**WORK TO BE COMPLETED:**
Give back an exact copy of the lines in the records below, from the line that has "is_key key = true → (n ≤ usize_max)%N →" through the line that has "Lemma read_line_text l", and nothing besides.

**AVAILABLE RECORDS:**
Lemma utf8_app a b : utf8 a → utf8 b → utf8 (a ++ b).
Proof. rewrite !utf8_alt, utf8_run_app. by intros ->. Qed.

Lemma code_bound b : (code b < 256)%N.
Proof. unfold code. pose proof (Byte.to_N_bounded b). lia. Qed.

Lemma in_range_spec lo hi b : in_range lo hi b = true ↔ (lo ≤ code b ≤ hi)%N.
Proof. unfold in_range. rewrite andb_true_iff, !N.leb_le. done. Qed.

(** An ASCII byte only occurs at the start of a code point. *)
Lemma utf8_step_ascii s b :
  ascii_byte b = true → utf8_step s b = if decide (s = Start) then Some Start else None.
Proof.
  unfold ascii_byte. rewrite N.ltb_lt. intros Hb.
  assert (Hr : ∀ lo hi, (128 ≤ lo)%N → in_range lo hi b = false).
  { intros lo hi Hlo. apply not_true_iff_false. rewrite in_range_spec. lia. }
  assert (in_range 0 127 b = true) by (apply in_range_spec; lia).
  destruct s; unfold utf8_step; rewrite ?Hr by done; [by rewrite H|done..].
Qed.

Lemma utf8_ascii b : ascii_byte b = true → utf8 [b].
Proof. intros Hb. apply utf8_alt. simpl. by rewrite utf8_step_ascii. Qed.

(** A text splits at an ASCII byte into two texts. *)
Lemma utf8_split a c b : ascii_byte c = true → utf8 (a ++ c :: b) ↔ utf8 a ∧ utf8 b.
Proof.
  intros Hc. rewrite !utf8_alt, utf8_run_app.
  destruct (utf8_run Start a) as [s|]; simpl; [|naive_solver].
  rewrite utf8_step_ascii by done. case_decide; naive_solver.
Qed.

Lemma utf8_snoc a c : ascii_byte c = true → utf8 (a ++ [c]) ↔ utf8 a.
Proof. intros Hc. rewrite utf8_split by done. naive_solver. Qed.

Lemma forallb_ascii_utf8 bs : forallb ascii_byte bs = true → utf8 bs.
Proof.
  induction bs as [|b bs IH]; simpl; [done|]. intros [Hb Hbs]%andb_true_iff.
  apply (utf8_app [b]); [by apply utf8_ascii|auto].
Qed.

Lemma drop_last_char_ascii a c : ascii_byte c = true → drop_last_char (a ++ [c]) = a.
Proof.
  unfold ascii_byte, drop_last_char. rewrite N.ltb_lt. intros Hc.
  rewrite reverse_app. simpl. destruct (in_range 128 191 c) eqn:Hr.
  { apply in_range_spec in Hr. lia. }
  by rewrite reverse_involutive.
Qed.

(** ** Facts about searching *)

Lemma split_once_app c l r : c ∉ l → split_once c (l ++ c :: r) = Some (l, r).
Proof.
  induction l as [|b l IH]; intros Hc; simpl; [by rewrite decide_True|].
  rewrite decide_False by set_solver. by rewrite IH by set_solver.
Qed.

Lemma split_once_None c bs : c ∉ bs → split_once c bs = None.
Proof.
  induction bs as [|b bs IH]; intros Hc; simpl; [done|].
  rewrite decide_False by set_solver. by rewrite IH by set_solver.
Qed.

Lemma split_once_Some c bs l r : split_once c bs = Some (l, r) → bs = l ++ c :: r ∧ c ∉ l.
Proof.
  revert l r. induction bs as [|b bs IH]; intros l r; simpl; [done|].
  case_decide; [intros [= <- <-]; set_solver|].
  destruct (split_once c bs) as [[l' r']|]; [|done]. intros [= <- <-].
  destruct (IH l' r' eq_refl) as [-> ?]. set_solver.
Qed.

Lemma take_line_app l r : NL ∉ l → take_line (l ++ NL :: r) = (l ++ [NL], r).
Proof.
  induction l as [|b l IH]; intros Hl; simpl; [done|].
  rewrite decide_False by set_solver. by rewrite IH by set_solver.
Qed.

Lemma take_line_last l : NL ∉ l → take_line l = (l, []).
Proof.
  induction l as [|b l IH]; intros Hl; simpl; [done|].
  rewrite decide_False by set_solver. by rewrite IH by set_solver.
Qed.

(** Nothing is lost or added by reading a line. *)
Lemma take_line_concat bs : (take_line bs).1 ++ (take_line bs).2 = bs.
Proof.
  induction bs as [|b bs IH]; simpl; [done|]. case_decide; [by subst|].
  destruct (take_line bs); simpl in *. by rewrite IH.
Qed.

(** Every text either has no newline or splits at its first one. *)
Lemma first_line bs : NL ∉ bs ∨ ∃ l r, bs = l ++ NL :: r ∧ NL ∉ l.
Proof.
  destruct (decide (NL ∈ bs)) as [Hin|]; [right|by left].
  destruct (split_once NL bs) as [[l r]|] eqn:Hs.
  - apply split_once_Some in Hs. eauto.
  - exfalso. induction bs as [|b bs IH]; simpl in Hs; [set_solver|].
    case_decide; [done|]. destruct (split_once NL bs) as [[]|]; [done|]. set_solver.
Qed.

(** ** Facts about numbers *)

Lemma code_digit_byte d : (d < 10)%N → code (digit_byte d) = (48 + d)%N.
Proof.
  intros Hd. unfold digit_byte, code.
  destruct (Byte.of_N (48 + d)) as [b|] eqn:Hb; [by apply Byte.to_of_N|].
  apply Byte.of_N_None_iff in Hb. lia.
Qed.

Lemma digit_of_byte d : (d < 10)%N → digit_of (digit_byte d) = Some d.
Proof.
  intros Hd. unfold digit_of. rewrite (proj2 (in_range_spec _ _ _));
    rewrite code_digit_byte by done; [f_equal|]; lia.
Qed.

Lemma digit_byte_ascii d : (d < 10)%N → ascii_byte (digit_byte d) = true.
Proof. intros Hd. unfold ascii_byte. rewrite code_digit_byte by done. apply N.ltb_lt. lia. Qed.

Lemma parse_print_digits max fuel n acc :
  (n ≤ max)%N → (n < 2 ^ N.of_nat fuel)%N → fuel ≠ 0 →
  parse_digits max 0 (print_digits fuel n acc) = parse_digits max n acc.
Proof.
  revert n acc. induction fuel as [|fuel IH]; intros n acc Hmax Hn Hf; [done|].
  assert (Hmod : (n mod 10 < 10)%N) by (apply N.mod_lt; lia).
  cbn [print_digits]. destruct (N.ltb_spec n 10) as [Hlt|Hge].
  - simpl. rewrite digit_of_byte by done. rewrite N.mod_small by done.
    rewrite N.mul_0_l, N.add_0_l. by rewrite (proj2 (N.ltb_ge _ _)) by done.
  - assert (Hpow : (2 ^ N.of_nat (S fuel) = 2 * 2 ^ N.of_nat fuel)%N).
    { rewrite Nat2N.inj_succ, N.pow_succ_r'. done. }
    rewrite IH.
    + cbn [parse_digits]. rewrite digit_of_byte by done.
      pose proof (N.div_mod n 10) as Hdiv.
      destruct (N.ltb_spec max (n / 10 * 10 + n mod 10)); [lia|]. f_equal. lia.
    + pose proof (N.Div0.div_le_upper_bound n 10 max). lia.
    + apply N.Div0.div_lt_upper_bound. lia.
    + intros ->. simpl in Hn. lia.
Qed.

Lemma size_nat_size n : N.of_nat (N.size_nat n) = N.size n.
Proof. destruct n as [|p]; simpl; [done|]. induction p; simpl in *; lia. Qed.

Lemma size_nat_bound n : (n < 2 ^ N.of_nat (S (N.size_nat n)))%N.
Proof.
  rewrite Nat2N.inj_succ, size_nat_size, N.pow_succ_r'. pose proof (N.size_gt n). lia.
Qed.
Definition read_key_value_line (key : list Byte.byte) : reader (list Byte.byte) :=
  line ← read_line;
  '(line_key, len, line_value) ← parse_key_line line;
  if decide (line_key ≠ key) then fail (ParseLineExpectedKey key line_key) else
  let value_len := N.of_nat (length line_value) in
  if (value_len - 1 =? len)%N then mret (drop_last_char line_value)
  else if (len <? value_len)%N then
    fail (ParseCustom (str "Expected at most " ++ print_N len ++ str " characters, got " ++
                       print_N value_len ++ str " characters in " ++ line_value))
  else
    let remaining_bytes := (len - value_len)%N in
    if (usize_max <? remaining_bytes + 1)%N
    then fail (CheckedArithmeticFailure "could not compute length for remaining vec")
    else
      vec_zeroed (remaining_bytes + 1);;
      remaining ← read_exact (remaining_bytes + 1);
      if is_utf8 remaining then mret (line_value ++ drop_last_char remaining)
      else fail (Parse Utf8Error).

Definition read_key_value_line_opt (key : list Byte.byte) :
    reader (option (list Byte.byte)) := λ current_buf,
  if (length current_buf <? length key + 1)%nat then Ok (None, current_buf) else
  let current_buf_key := take (length key) current_buf in
  if is_utf8 current_buf_key &&
     bool_decide (current_buf_key = key ∧ current_buf !! length key = Some COLON)
  then (value ← read_key_value_line key; mret (Some value)) current_buf
  else Ok (None, current_buf).

Definition read_empty_line : reader () :=
  line ← read_line;
  if trim_end_is_empty line then mret () else fail (ParseLineBlank line).

Definition write_separator_bytes : writer := Ok [NL].

End lines.

(** ** Vocabulary *)

(** What every Rust [String] is: valid UTF-8 of at most [isize::MAX] bytes. *)
Definition text (v : list Byte.byte) : Prop :=
  utf8 v ∧ (N.of_nat (length v) ≤ isize_max)%N.

(** A usable key: UTF-8 without [:], [=] and newline. *)
Definition is_key (key : list Byte.byte) : bool :=
  is_utf8 key && bool_decide ((COLON ∉ key) ∧ (EQUALS ∉ key) ∧ (NL ∉ key)).

(** What may follow a node's lines: the end of the input, or a blank line. *)
Definition ends_node (rest : list Byte.byte) : Prop := rest = [] ∨ head rest = Some NL.

(** The bytes of a line. *)
Definition kv_bytes (key value : list Byte.byte) : list Byte.byte :=
  key ++ [COLON] ++ print_N (N.of_nat (length value)) ++ [EQUALS] ++ value ++ [NL].

Lemma text_nil : text [].
Proof. split; [done|]. unfold isize_max. simpl. lia. Qed.

Lemma text_short v : forallb ascii_byte v = true → length v < 1000 → text v.
Proof.
  intros Hv Hl. split; [by apply forallb_ascii_utf8|]. unfold isize_max. lia.
Qed.

Lemma is_key_spec key :
  is_key key = true ↔ utf8 key ∧ (COLON ∉ key) ∧ (EQUALS ∉ key) ∧ (NL ∉ key).
Proof. unfold is_key. rewrite andb_true_iff, bool_decide_eq_true. done. Qed.

Section facts.
Context `{B : Blake3}.

(** The header of a line, up to its equals sign. *)
Definition kv_header (key : list Byte.byte) (len : N) : list Byte.byte :=
  key ++ COLON :: print_N len.

Lemma kv_bytes_header key v rest :
  kv_bytes key v ++ rest =
  kv_header key (N.of_nat (length v)) ++ EQUALS :: v ++ NL :: rest.
Proof. unfold kv_bytes, kv_header. by rewrite <- !(assoc_L (++)). Qed.

Lemma kv_header_utf8 key n : is_key key = true → utf8 (kv_header key n).
Proof.
  intros [? _]%is_key_spec. unfold kv_header. apply utf8_app; [done|].
  apply (utf8_app [COLON]); [done|apply print_N_utf8].
Qed.

Lemma kv_header_no key n b :
  is_key key = true → b = EQUALS ∨ b = NL → b ∉ kv_header key n.
Proof.
  intros (_ & _ & ? & ?)%is_key_spec Hb. unfold kv_header.
  rewrite not_elem_of_app, not_elem_of_cons.
  destruct Hb as [-> | ->]; (split_and!; [done|done|]); by apply print_N_not_in.
Qed.

(** A line that starts with a written header parses into its parts. *)
Lemma parse_key_line_header key n value input :
  is_key key = true → (n ≤ usize_max)%N →
  parse_key_line (kv_header key n ++ EQUALS :: value) input = Ok (key, n, value, input).
Proof.
  intros Hk Hn. unfold parse_key_line.
  rewrite split_once_app by (apply kv_header_no; auto).
  apply is_key_spec in Hk as (_ & Hc & _). unfold kv_header.
  rewrite split_once_app by done. by rewrite parse_print_usize by done.
Qed.

Lemma read_line_text l rest :
  NL ∉ l → utf8 l → read_line (l ++ NL :: rest) = Ok (l ++ [NL], rest).
Proof.
  intros Hl Hu. unfold read_line. rewrite take_line_app by done.
  assert (Hu' : is_utf8 (l ++ [NL]) = true) by by apply (utf8_snoc l NL).
  by rewrite Hu'.
Qed.

Lemma header_line_utf8 key n l :
  is_key key = true → utf8 l → utf8 (kv_header key n ++ EQUALS :: l).
Proof. intros. apply utf8_split; [done|]. split; [by apply kv_header_utf8|done]. Qed.

Lemma header_line_no_NL key n l :
  is_key key = true → NL ∉ l → NL ∉ kv_header key n ++ EQUALS :: l.
Proof.
  intros Hk Hl. rewrite not_elem_of_app, not_elem_of_cons.
  split_and!; [apply kv_header_no; auto|done|done].
Qed.

(** Reading a written line gives the value and leaves the rest. *)
Lemma read_key_value_line_bytes key v rest :
  is_key key = true → text v →
  read_key_value_line key (kv_bytes key v ++ rest) = Ok (v, rest).
Proof.
  intros Hk [Hu Hlen]. unfold isize_max in Hlen. rewrite kv_bytes_header.
  unfold read_key_value_line, mbind, reader_bind.
  assert (Hn : (N.of_nat (length v) ≤ usize_max)%N) by (unfold usize_max; lia).
  destruct (first_line v) as [Hv|(l & r & -> & Hl)].
  - replace (kv_header key (N.of_nat (length v)) ++ EQUALS :: v ++ NL :: rest) with
      ((kv_header key (N.of_nat (length v)) ++ EQUALS :: v) ++ NL :: rest)
      by by rewrite <- (assoc_L (++)).
    rewrite read_line_text by (auto using header_line_no_NL, header_line_utf8).
    rewrite <- (assoc_L (++)). cbn [app]. rewrite parse_key_line_header by done.
    rewrite decide_False by naive_solver. rewrite length_app. simpl.
    replace (N.of_nat (length v + 1) - 1)%N with (N.of_nat (length v)) by lia.
    rewrite N.eqb_refl. unfold mret, reader_ret. by rewrite drop_last_char_ascii.
  - apply utf8_split in Hu as [Hul Hur]; [|done]. set (n := N.of_nat _) in *.
    replace (kv_header key n ++ EQUALS :: (l ++ NL :: r) ++ NL :: rest) with
      ((kv_header key n ++ EQUALS :: l) ++ NL :: (r ++ NL :: rest))
      by by rewrite <- !(assoc_L (++)); simpl; rewrite <- ?(assoc_L (++)).
    rewrite read_line_text by (auto using header_line_no_NL, header_line_utf8).
    rewrite <- (assoc_L (++)). cbn [app]. rewrite parse_key_line_header by done.
    rewrite decide_False by naive_solver. rewrite length_app. simpl.
    assert (Hlen' : n = (N.of_nat (length l) + N.of_nat (length r) + 1)%N).
    { unfold n. rewrite length_app. simpl. lia. }
    rewrite (proj2 (N.eqb_neq _ _)) by lia. rewrite (proj2 (N.ltb_ge _ _)) by lia.
    replace (n - N.of_nat (length l + 1) + 1)%N with (N.of_nat (length (r ++ [NL])))
      by (rewrite length_app; simpl; lia).
    unfold vec_zeroed, read_exact, isize_max, usize_max.
    rewrite !(proj2 (N.ltb_ge _ _)) by (rewrite ?length_app; simpl; lia).
    rewrite Nat2N.id.
    replace (r ++ NL :: rest) with ((r ++ [NL]) ++ rest) by by rewrite <- (assoc_L (++)).
    rewrite take_app_length, drop_app_length.
    assert (Hur' : is_utf8 (r ++ [NL]) = true) by by apply (utf8_snoc r NL).
    rewrite Hur'. unfold mret, reader_ret. rewrite drop_last_char_ascii by done.
    by rewrite <- (assoc_L (++)).
Qed.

**ANSWER TO THIS PROBLEM:**
  is_key key = true → (n ≤ usize_max)%N →
  parse_key_line (kv_header key n ++ EQUALS :: value) input = Ok (key, n, value, input).
Proof.
  intros Hk Hn. unfold parse_key_line.
  rewrite split_once_app by (apply kv_header_no; auto).
  apply is_key_spec in Hk as (_ & Hc & _). unfold kv_header.
  rewrite split_once_app by done. by rewrite parse_print_usize by done.
Qed.

Lemma read_line_text l rest :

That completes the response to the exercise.